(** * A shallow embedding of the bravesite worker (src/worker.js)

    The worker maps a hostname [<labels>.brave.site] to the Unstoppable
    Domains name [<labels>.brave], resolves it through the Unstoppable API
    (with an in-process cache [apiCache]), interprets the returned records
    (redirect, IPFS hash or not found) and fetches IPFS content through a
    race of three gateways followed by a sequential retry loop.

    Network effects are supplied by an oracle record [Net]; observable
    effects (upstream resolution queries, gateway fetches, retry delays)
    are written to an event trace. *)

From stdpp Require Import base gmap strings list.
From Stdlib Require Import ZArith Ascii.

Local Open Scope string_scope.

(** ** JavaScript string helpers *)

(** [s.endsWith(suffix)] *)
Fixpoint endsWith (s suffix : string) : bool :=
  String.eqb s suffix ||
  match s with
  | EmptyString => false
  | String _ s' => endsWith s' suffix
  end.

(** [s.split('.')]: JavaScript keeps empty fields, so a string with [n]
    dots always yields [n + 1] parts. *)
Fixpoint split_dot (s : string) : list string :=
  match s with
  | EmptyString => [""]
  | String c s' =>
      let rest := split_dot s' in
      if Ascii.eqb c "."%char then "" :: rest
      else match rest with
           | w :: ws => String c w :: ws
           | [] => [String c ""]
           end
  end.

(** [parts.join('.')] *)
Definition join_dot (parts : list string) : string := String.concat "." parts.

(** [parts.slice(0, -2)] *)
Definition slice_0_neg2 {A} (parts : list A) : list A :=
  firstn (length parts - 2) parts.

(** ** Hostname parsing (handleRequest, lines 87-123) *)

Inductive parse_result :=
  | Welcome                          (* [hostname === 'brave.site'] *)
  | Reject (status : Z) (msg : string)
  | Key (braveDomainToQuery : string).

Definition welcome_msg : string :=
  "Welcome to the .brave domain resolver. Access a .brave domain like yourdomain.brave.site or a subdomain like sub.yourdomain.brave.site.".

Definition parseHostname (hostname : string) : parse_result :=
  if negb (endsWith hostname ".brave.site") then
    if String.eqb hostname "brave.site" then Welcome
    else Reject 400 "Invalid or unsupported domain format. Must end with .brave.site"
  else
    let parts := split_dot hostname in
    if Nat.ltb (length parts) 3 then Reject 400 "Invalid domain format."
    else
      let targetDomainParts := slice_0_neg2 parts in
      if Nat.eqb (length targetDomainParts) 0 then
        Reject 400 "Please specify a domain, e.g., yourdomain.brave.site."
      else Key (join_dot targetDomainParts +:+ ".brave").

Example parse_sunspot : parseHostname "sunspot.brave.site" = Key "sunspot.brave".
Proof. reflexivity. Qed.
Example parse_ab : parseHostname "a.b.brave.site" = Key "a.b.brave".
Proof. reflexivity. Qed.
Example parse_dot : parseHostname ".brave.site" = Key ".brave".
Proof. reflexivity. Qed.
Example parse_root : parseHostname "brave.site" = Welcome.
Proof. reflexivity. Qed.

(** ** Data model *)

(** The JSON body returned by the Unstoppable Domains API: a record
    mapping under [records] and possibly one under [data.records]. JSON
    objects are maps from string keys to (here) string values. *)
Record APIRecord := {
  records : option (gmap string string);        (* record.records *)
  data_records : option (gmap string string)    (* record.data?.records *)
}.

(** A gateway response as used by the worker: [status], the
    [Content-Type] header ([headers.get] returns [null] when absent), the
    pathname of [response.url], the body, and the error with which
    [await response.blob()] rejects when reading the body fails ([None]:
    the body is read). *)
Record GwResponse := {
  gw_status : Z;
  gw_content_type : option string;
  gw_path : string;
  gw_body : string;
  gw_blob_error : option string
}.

####

THE TASK
Copy the lines above exactly, leaving every word as it is.

THE ANSWER
(** * A shallow embedding of the bravesite worker (src/worker.js)

    The worker maps a hostname [<labels>.brave.site] to the Unstoppable
    Domains name [<labels>.brave], resolves it through the Unstoppable API
    (with an in-process cache [apiCache]), interprets the returned records
    (redirect, IPFS hash or not found) and fetches IPFS content through a
    race of three gateways followed by a sequential retry loop.

    Network effects are supplied by an oracle record [Net]; observable
    effects (upstream resolution queries, gateway fetches, retry delays)
    are written to an event trace. *)

From stdpp Require Import base gmap strings list.
From Stdlib Require Import ZArith Ascii.

Local Open Scope string_scope.

(** ** JavaScript string helpers *)

(** [s.endsWith(suffix)] *)
Fixpoint endsWith (s suffix : string) : bool :=
  String.eqb s suffix ||
  match s with
  | EmptyString => false
  | String _ s' => endsWith s' suffix
  end.

(** [s.split('.')]: JavaScript keeps empty fields, so a string with [n]
    dots always yields [n + 1] parts. *)
Fixpoint split_dot (s : string) : list string :=
  match s with
  | EmptyString => [""]
  | String c s' =>
      let rest := split_dot s' in
      if Ascii.eqb c "."%char then "" :: rest
      else match rest with
           | w :: ws => String c w :: ws
           | [] => [String c ""]
           end
  end.

(** [parts.join('.')] *)
Definition join_dot (parts : list string) : string := String.concat "." parts.

(** [parts.slice(0, -2)] *)
Definition slice_0_neg2 {A} (parts : list A) : list A :=
  firstn (length parts - 2) parts.

(** ** Hostname parsing (handleRequest, lines 87-123) *)

Inductive parse_result :=
  | Welcome                          (* [hostname === 'brave.site'] *)
  | Reject (status : Z) (msg : string)
  | Key (braveDomainToQuery : string).

Definition welcome_msg : string :=
  "Welcome to the .brave domain resolver. Access a .brave domain like yourdomain.brave.site or a subdomain like sub.yourdomain.brave.site.".

Definition parseHostname (hostname : string) : parse_result :=
  if negb (endsWith hostname ".brave.site") then
    if String.eqb hostname "brave.site" then Welcome
    else Reject 400 "Invalid or unsupported domain format. Must end with .brave.site"
  else
    let parts := split_dot hostname in
    if Nat.ltb (length parts) 3 then Reject 400 "Invalid domain format."
    else
      let targetDomainParts := slice_0_neg2 parts in
      if Nat.eqb (length targetDomainParts) 0 then
        Reject 400 "Please specify a domain, e.g., yourdomain.brave.site."
      else Key (join_dot targetDomainParts +:+ ".brave").

Example parse_sunspot : parseHostname "sunspot.brave.site" = Key "sunspot.brave".
Proof. reflexivity. Qed.
Example parse_ab : parseHostname "a.b.brave.site" = Key "a.b.brave".
Proof. reflexivity. Qed.
Example parse_dot : parseHostname ".brave.site" = Key ".brave".
Proof. reflexivity. Qed.
Example parse_root : parseHostname "brave.site" = Welcome.
Proof. reflexivity. Qed.

(** ** Data model *)

(** The JSON body returned by the Unstoppable Domains API: a record
    mapping under [records] and possibly one under [data.records]. JSON
    objects are maps from string keys to (here) string values. *)
Record APIRecord := {
  records : option (gmap string string);        (* record.records *)
  data_records : option (gmap string string)    (* record.data?.records *)
}.

(** A gateway response as used by the worker: [status], the
    [Content-Type] header ([headers.get] returns [null] when absent), the
    pathname of [response.url], the body, and the error with which
    [await response.blob()] rejects when reading the body fails ([None]:
    the body is read). *)
Record GwResponse := {
  gw_status : Z;
  gw_content_type : option string;
  gw_path : string;
  gw_body : string;
  gw_blob_error : option string
}.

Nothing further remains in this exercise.